(* ===== verification/JsonCodec.v ===== *)
(** * Values stored as JSON

    [json.Marshal] of a struct, [json.Unmarshal] into it, and what the merge
    patch of the task store does to a stored value that is written again.
    [jequiv] is equality of JSON values up to the order of object keys;
    a codec reads a value back from any of them. [jsonb_patch_covers]: writing a value over an older
    one stores exactly the new value when no field of the older one is missing
    from it. A field dropped by omitempty is such a missing field. *)
From S2P Require Import Prelude Json.
From stdpp Require Import relations.
Open Scope string_scope.

(** ** Equality up to the order of keys *)
Section induction.
Context (P : json -> Prop) (Hnull : P JNull) (Hbool : forall b, P (JBool b))
  (Hnum : forall n, P (JNum n)) (Hstr : forall s, P (JStr s))
  (Harr : forall l, Forall P l -> P (JArr l))
  (Hobj : forall fs, Forall (fun kv => P kv.2) fs -> P (JObj fs)).
Fixpoint json_nested_ind (j : json) : P j :=
  match j with
  | JNull => Hnull
  | JBool b => Hbool b
  | JNum n => Hnum n
  | JStr s => Hstr s
  | JArr l =>
      Harr l ((fix go (l : list json) : Forall P l :=
        match l with
        | [] => List.Forall_nil _
        | v :: l => List.Forall_cons _ v l (json_nested_ind v) (go l)
        end) l)
  | JObj fs =>
      Hobj fs ((fix go (fs : list (string * json)) : Forall (fun kv => P kv.2) fs :=
        match fs with
        | [] => List.Forall_nil _
        | kv :: fs => List.Forall_cons _ kv fs (json_nested_ind kv.2) (go fs)
        end) fs)
  end.
End induction.

Inductive jequiv : json -> json -> Prop :=
  | je_refl v : jequiv v v
  | je_obj fs gs :
      (forall k, get_field k fs = None -> get_field k gs = None) ->
      (forall k v, get_field k fs = Some v -> exists w, get_field k gs = Some w /\ jequiv v w) ->
      jequiv (JObj fs) (JObj gs).

(** Field by field. *)
Lemma jequiv_field fs gs k :
  jequiv (JObj fs) (JObj gs) ->
  match get_field k fs, get_field k gs with
  | Some v, Some w => jequiv v w
  | None, None => True
  | _, _ => False
  end.
Proof.
  intros He. inversion He as [v Hv|fs' gs' Hnone Hsome]; subst.
  - destruct (get_field k gs); [apply je_refl|done].
  - destruct (get_field k fs) as [v|] eqn:E.
    + destruct (Hsome k v E) as (w & -> & ?). done.
    + by rewrite (Hnone k E).
Qed.

Lemma jequiv_not_object v w :
  jequiv v w -> match v with JObj _ => exists gs, w = JObj gs | _ => w = v end.
Proof. destruct 1 as [v|fs gs]; [destruct v; by eauto|by eexists]. Qed.

(** ** Writing over an older value *)
Inductive tidy : json -> Prop :=
  | tidy_bool b : tidy (JBool b)
  | tidy_num n : tidy (JNum n)
  | tidy_str s : tidy (JStr s)
  | tidy_arr l : tidy (JArr l)
  | tidy_obj fs : NoDup fs.*1 -> (forall k v, get_field k fs = Some v -> tidy v) -> tidy (JObj fs).

Definition is_object (v : json) : Prop := match v with JObj _ => True | _ => False end.

(** Every field of [old], at every level, is a field of [new]. *)
Inductive covers : json -> json -> Prop :=
  | covers_leaf new old : ~ is_object new -> covers new old
  | covers_fresh new old : ~ is_object old -> covers new old
  | covers_obj ns os :
      (forall k, get_field k ns = None -> get_field k os = None) ->
      (forall k v w, get_field k ns = Some v -> get_field k os = Some w -> covers v w) ->
      covers (JObj ns) (JObj os).

Lemma jsonb_patch_covers new : forall old,
  tidy new -> covers new old -> jequiv new (jsonb_patch old new).
Proof.
  induction new as [|b|n|s|l _|ns IH] using json_nested_ind; intros old Ht Hc; try by apply je_refl.
  inversion Ht as [| | | |fs Hnd Hsub]; subst. rewrite jsonb_patch_obj.
  assert (Hnone : forall k, get_field k ns = None -> get_field k (fields old) = None).
  { inversion Hc as [? ? Hn|? ? Ho|? ? Hnone]; subst; [by destruct Hn| |done].
    intros k _. by destruct old. }
  apply je_obj; intros k; rewrite get_patch_fields by done.
  - intros Hk. rewrite Hk. by apply Hnone.
  - intros v Hk. rewrite Hk. specialize (Hsub k v Hk).
    assert (Hp : patch_value (get_field k (fields old)) v
                 = Some (jsonb_patch (default JNull (get_field k (fields old))) v))
      by (by inversion Hsub).
    rewrite Hp. eexists. split; [reflexivity|]. rewrite Forall_forall in IH.
    apply (IH (k, v)); [by apply get_field_in|done|].
    destruct (get_field k (fields old)) as [w|] eqn:Hw; [|by apply covers_fresh; intros []].
    simpl. inversion Hc as [? ? Hn|? ? Ho|? ? _ Hcov]; subst; [by destruct Hn| |by eapply Hcov].
    destruct old; try discriminate. by destruct Ho.
Qed.

(** [covers] does not look at the order of keys. *)
Lemma covers_jequiv new old old' : jequiv old old' -> covers new old -> covers new old'.
Proof.
  intros He Hc. revert old' He. induction Hc as [new old Hn|new old Ho|ns os Hnone Hc IH];
    intros old' He.
  - by apply covers_leaf.
  - apply covers_fresh. apply jequiv_not_object in He. destruct old; subst; try done.
  - destruct (jequiv_not_object _ _ He) as [gs ->]. apply covers_obj.
    + intros k Hk. pose proof (jequiv_field os gs k He) as Hf.
      rewrite (Hnone k Hk) in Hf. by destruct (get_field k gs).
    + intros k v w Hv Hw. pose proof (jequiv_field os gs k He) as Hf. rewrite Hw in Hf.
      destruct (get_field k os) as [w0|] eqn:E; [|done]. by eapply IH.
Qed.

(** ** Codecs *)

(** [json.Marshal] and [json.Unmarshal] of a type: a [storable] value is read
    back from what was written, keys in any order. *)
Class JsonCodec (A : Type) : Type := {
  to_json : A -> json;
  of_json : json -> option A;
  storable : A -> Prop;
  to_json_tidy : forall a, storable a -> tidy (to_json a);
  of_to_json : forall a v, storable a -> jequiv (to_json a) v -> of_json v = Some a }.

(** A value that is not written as an object is read from one text only. *)
Lemma jequiv_scalar v w : ~ is_object v -> jequiv v w -> w = v.
Proof. intros Hv He. apply jequiv_not_object in He. by destruct v. Qed.

Definition json_string (v : json) : option string := match v with JStr s => Some s | _ => None end.
Definition json_number (v : json) : option Z := match v with JNum n => Some n | _ => None end.
Definition json_bool (v : json) : option bool := match v with JBool b => Some b | _ => None end.
Definition json_strings (v : json) : option (list string) :=
  match v with JArr l => mapM json_string l | _ => None end.

Lemma json_strings_written l : json_strings (JArr (JStr <$> l)) = Some l.
Proof. apply mapM_Some. induction l; constructor; done. Qed.

Ltac scalar_codec :=
  first [by intros; constructor | intros a v _ He; apply jequiv_scalar in He; [by subst v|intros Ho; exact Ho]].
#[export] Instance string_codec : JsonCodec string.
Proof. refine {| to_json := JStr; of_json := json_string; storable := fun _ => True |}; scalar_codec. Defined.
#[export] Instance number_codec : JsonCodec Z.
Proof. refine {| to_json := JNum; of_json := json_number; storable := fun _ => True |}; scalar_codec. Defined.
#[export] Instance bool_codec : JsonCodec bool.
Proof. refine {| to_json := JBool; of_json := json_bool; storable := fun _ => True |}; scalar_codec. Defined.
#[export] Instance strings_codec : JsonCodec (list string).
Proof.
  refine {| to_json := fun l => JArr (JStr <$> l); of_json := json_strings; storable := fun _ => True |};
    [by intros; constructor|].
  intros l v _ He. apply jequiv_scalar in He; [subst v|intros Ho; exact Ho].
  apply json_strings_written.
Defined.

(** *** Structs *)

(** A struct is written field by field; [None] is a field that omitempty drops. *)
Definition written (specs : list (string * option json)) : list (string * json) :=
  omap (fun '(k, o) => pair k <$> o) specs.
Fixpoint spec_get (k : string) (specs : list (string * option json)) : option json :=
  match specs with
  | [] => None
  | (k', o) :: specs => if decide (k = k') then o else spec_get k specs
  end.

Lemma keys_written specs k : k ∈ (written specs).*1 -> k ∈ specs.*1.
Proof.
  induction specs as [|[k' [v|]] specs IH]; simpl; [done| |set_solver].
  rewrite !elem_of_cons. intros [?|?]; [by left|right; by apply IH].
Qed.

Lemma NoDup_written specs : NoDup specs.*1 -> NoDup (written specs).*1.
Proof.
  induction specs as [|[k [v|]] specs IH]; simpl; [done| |by intros [_ ?]%NoDup_cons; apply IH].
  intros [Hni Hnd]%NoDup_cons. constructor; [by intros ?%keys_written|by apply IH].
Qed.

Lemma get_field_written specs k :
  NoDup specs.*1 -> get_field k (written specs) = spec_get k specs.
Proof.
  induction specs as [|[k' o] specs IH]; simpl; [done|]. intros [Hni Hnd]%NoDup_cons.
  case_decide as Hk; destruct o as [v|]; simpl.
  - by rewrite decide_True.
  - subst k'. apply get_field_not_in. by intros ?%keys_written.
  - rewrite decide_False by done. by apply IH.
  - by apply IH.
Qed.

Lemma tidy_written specs :
  NoDup specs.*1 -> Forall (fun '(_, o) => forall v, o = Some v -> tidy v) specs ->
  tidy (JObj (written specs)).
Proof.
  intros Hnd Hall. constructor; [by apply NoDup_written|]. intros k v.
  rewrite get_field_written by done. clear Hnd.
  induction Hall as [|[k' o] specs Ho _ IH]; simpl; [done|]. case_decide; [apply Ho|apply IH].
Qed.

(** Reading a field: absent and null leave the zero value. *)
Definition read {A} `{!JsonCodec A} (k : string) (zero : A) (fs : list (string * json))
    : option A :=
  match get_field k fs with
  | None | Some JNull => Some zero
  | Some v => of_json v
  end.
(** A pointer. *)
Definition read_ptr {A} `{!JsonCodec A} (k : string) (fs : list (string * json))
    : option (option A) :=
  match get_field k fs with
  | None | Some JNull => Some None
  | Some v => Some <$> of_json v
  end.

(** A struct read back: [gs] is what [specs] wrote, in any order. *)
Section read.
Context {A : Type} `{!JsonCodec A} (specs : list (string * option json)) (gs : list (string * json)).
Context (Hnd : NoDup specs.*1) (He : jequiv (JObj (written specs)) (JObj gs)).

Lemma read_field k :
  match spec_get k specs with
  | Some v => exists w, get_field k gs = Some w /\ jequiv v w
  | None => get_field k gs = None
  end.
Proof using Hnd He.
  pose proof (jequiv_field _ _ k He) as Hf. rewrite get_field_written in Hf by done.
  destruct (spec_get k specs), (get_field k gs); try done. by eexists.
Qed.

Lemma read_not_null (a : A) v : storable a -> jequiv (to_json a) v -> v <> JNull.
Proof.
  intros Ha Hv ->. apply to_json_tidy in Ha. apply jequiv_not_object in Hv.
  destruct (to_json a); try discriminate; [inversion Ha|by destruct Hv].
Qed.

Lemma read_written k (zero a : A) :
  storable a -> spec_get k specs = Some (to_json a) -> read k zero gs = Some a.
Proof using Hnd He.
  intros Ha Hk. pose proof (read_field k) as Hf. rewrite Hk in Hf. destruct Hf as (w & Hw & Hj).
  unfold read. rewrite Hw, (of_to_json a w Ha Hj).
  pose proof (read_not_null a w Ha Hj). by destruct w.
Qed.
Lemma read_omitted k (zero : A) : spec_get k specs = None -> read k zero gs = Some zero.
Proof using Hnd He.
  intros Hk. pose proof (read_field k) as Hf. rewrite Hk in Hf. unfold read. by rewrite Hf.
Qed.
Lemma read_ptr_written k (o : option A) :
  (forall a, o = Some a -> storable a) -> spec_get k specs = to_json <$> o ->
  read_ptr k gs = Some o.
Proof using Hnd He.
  intros Ho Hk. pose proof (read_field k) as Hf. rewrite Hk in Hf. unfold read_ptr.
  destruct o as [a|]; simpl in Hf; [|by rewrite Hf]. destruct Hf as (w & Hw & Hj).
  specialize (Ho a eq_refl). rewrite Hw, (of_to_json a w Ho Hj).
  pose proof (read_not_null a w Ho Hj). by destruct w.
Qed.
End read.

(** What [covers_written] asks of one field. *)
Definition spec_covers (new old : option json) : Prop :=
  match new, old with
  | Some v, Some w => covers v w
  | None, Some _ => False
  | _, None => True
  end.

Lemma covers_written news olds :
  NoDup news.*1 -> NoDup olds.*1 -> (forall k, spec_covers (spec_get k news) (spec_get k olds)) ->
  covers (JObj (written news)) (JObj (written olds)).
Proof.
  intros Hn Ho Hc. apply covers_obj; intros k; rewrite !get_field_written by done;
    specialize (Hc k); unfold spec_covers in Hc.
  - intros Hk. rewrite Hk in Hc. by destruct (spec_get k olds).
  - intros v w Hv Hw. by rewrite Hv, Hw in Hc.
Qed.

(** *** Maps *)
Section maps.
Context {A : Type} `{!JsonCodec A}.

Definition json_entries (m : gmap string A) : list (string * json) :=
  prod_map id to_json <$> map_to_list m.

Lemma keys_json_entries m : (json_entries m).*1 = (map_to_list m).*1.
Proof. unfold json_entries. rewrite <- list_fmap_compose. by apply list_fmap_ext. Qed.

Lemma get_field_entries m k : get_field k (json_entries m) = to_json <$> m !! k.
Proof.
  assert (Hnd : NoDup (json_entries m).*1)
    by (rewrite keys_json_entries; apply NoDup_fst_map_to_list).
  destruct (m !! k) as [a|] eqn:E; simpl.
  - apply get_field_elem; [done|]. apply list_elem_of_fmap.
    exists (k, a). split; [done|]. by apply elem_of_map_to_list.
  - apply get_field_not_in. rewrite keys_json_entries.
    intros ([k' a] & -> & Hin)%list_elem_of_fmap. apply elem_of_map_to_list in Hin.
    simpl in E. congruence.
Qed.

Definition raw_entries (fs : list (string * json)) : gmap string json := list_to_map fs.

Lemma lookup_raw_entries fs k : raw_entries fs !! k = get_field k fs.
Proof.
  unfold raw_entries. induction fs as [|[k' v] fs IH]; simpl; [by rewrite lookup_empty|].
  case_decide as Hk; [subst; by rewrite lookup_insert_eq|].
  rewrite lookup_insert_ne by done. exact IH.
Qed.

Definition json_map (v : json) : option (gmap string A) :=
  match v with
  | JObj fs =>
      if decide (map_Forall (fun _ v => is_Some (of_json (A := A) v)) (raw_entries fs))
      then Some (omap of_json (raw_entries fs)) else None
  | _ => None
  end.
Definition storable_map (m : gmap string A) : Prop := map_Forall (fun _ => storable) m.

Lemma json_map_entries m v :
  storable_map m -> jequiv (JObj (json_entries m)) v -> json_map v = Some m.
Proof.
  intros Hm He. destruct (jequiv_not_object _ _ He) as [gs ->]. unfold json_map.
  assert (Hk : forall k, raw_entries gs !! k ≫= of_json = m !! k /\
                         (raw_entries gs !! k = None <-> m !! k = None)).
  { intros k. apply (jequiv_field _ _ k) in He. rewrite lookup_raw_entries.
    rewrite get_field_entries in He. destruct (m !! k) as [a|] eqn:E; simpl in He.
    - destruct (get_field k gs) as [w|]; [|done]. simpl.
      split; [apply of_to_json; [by apply (Hm k)|done]|done].
    - by destruct (get_field k gs). }
  rewrite decide_True.
  - f_equal. apply map_eq. intros k. rewrite lookup_omap. apply Hk.
  - intros k w Hw. destruct (Hk k) as [Hv Hn]. rewrite Hw in Hv, Hn. simpl in Hv. rewrite Hv.
    destruct (m !! k); [by eexists|]. discriminate (proj2 Hn eq_refl).
Qed.

Lemma json_entries_tidy m : storable_map m -> tidy (JObj (json_entries m)).
Proof.
  intros Hm. constructor; [rewrite keys_json_entries; apply NoDup_fst_map_to_list|].
  intros k v. rewrite get_field_entries. destruct (m !! k) eqn:E; simpl; [|done].
  intros [= <-]. apply to_json_tidy. by apply (Hm k).
Qed.

#[export] Instance map_codec : JsonCodec (gmap string A) := {|
  to_json := fun m => JObj (json_entries m); of_json := json_map; storable := storable_map;
  to_json_tidy := json_entries_tidy; of_to_json := json_map_entries |}.

Lemma covers_entries (news olds : gmap string A) :
  (forall k a, olds !! k = Some a -> exists b, news !! k = Some b /\ covers (to_json b) (to_json a)) ->
  covers (to_json news) (to_json olds).
Proof.
  intros Hc. apply covers_obj; intros k; rewrite !get_field_entries.
  - destruct (olds !! k) as [a|] eqn:E; [|done]. by destruct (Hc k a E) as (b & -> & _).
  - intros v w Hv Hw. destruct (olds !! k) as [a|] eqn:E; [|done].
    destruct (Hc k a E) as (b & Hb & Hcov). rewrite Hb in Hv. simplify_eq/=. done.
Qed.
End maps.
- - - - -
▶ Goal of the exercise
Would you copy, unchanged, the stretch of the records above that begins at the line containing "intros Ha Hv" and ends at the line containing "intros Ha Hk.", and only that?

▶ Response below
  intros Ha Hv ->. apply to_json_tidy in Ha. apply jequiv_not_object in Hv.
  destruct (to_json a); try discriminate; [inversion Ha|by destruct Hv].
Qed.

Lemma read_written k (zero a : A) :
  storable a -> spec_get k specs = Some (to_json a) -> read k zero gs = Some a.
Proof using Hnd He.
  intros Ha Hk. pose proof (read_field k) as Hf. rewrite Hk in Hf. destruct Hf as (w & Hw & Hj).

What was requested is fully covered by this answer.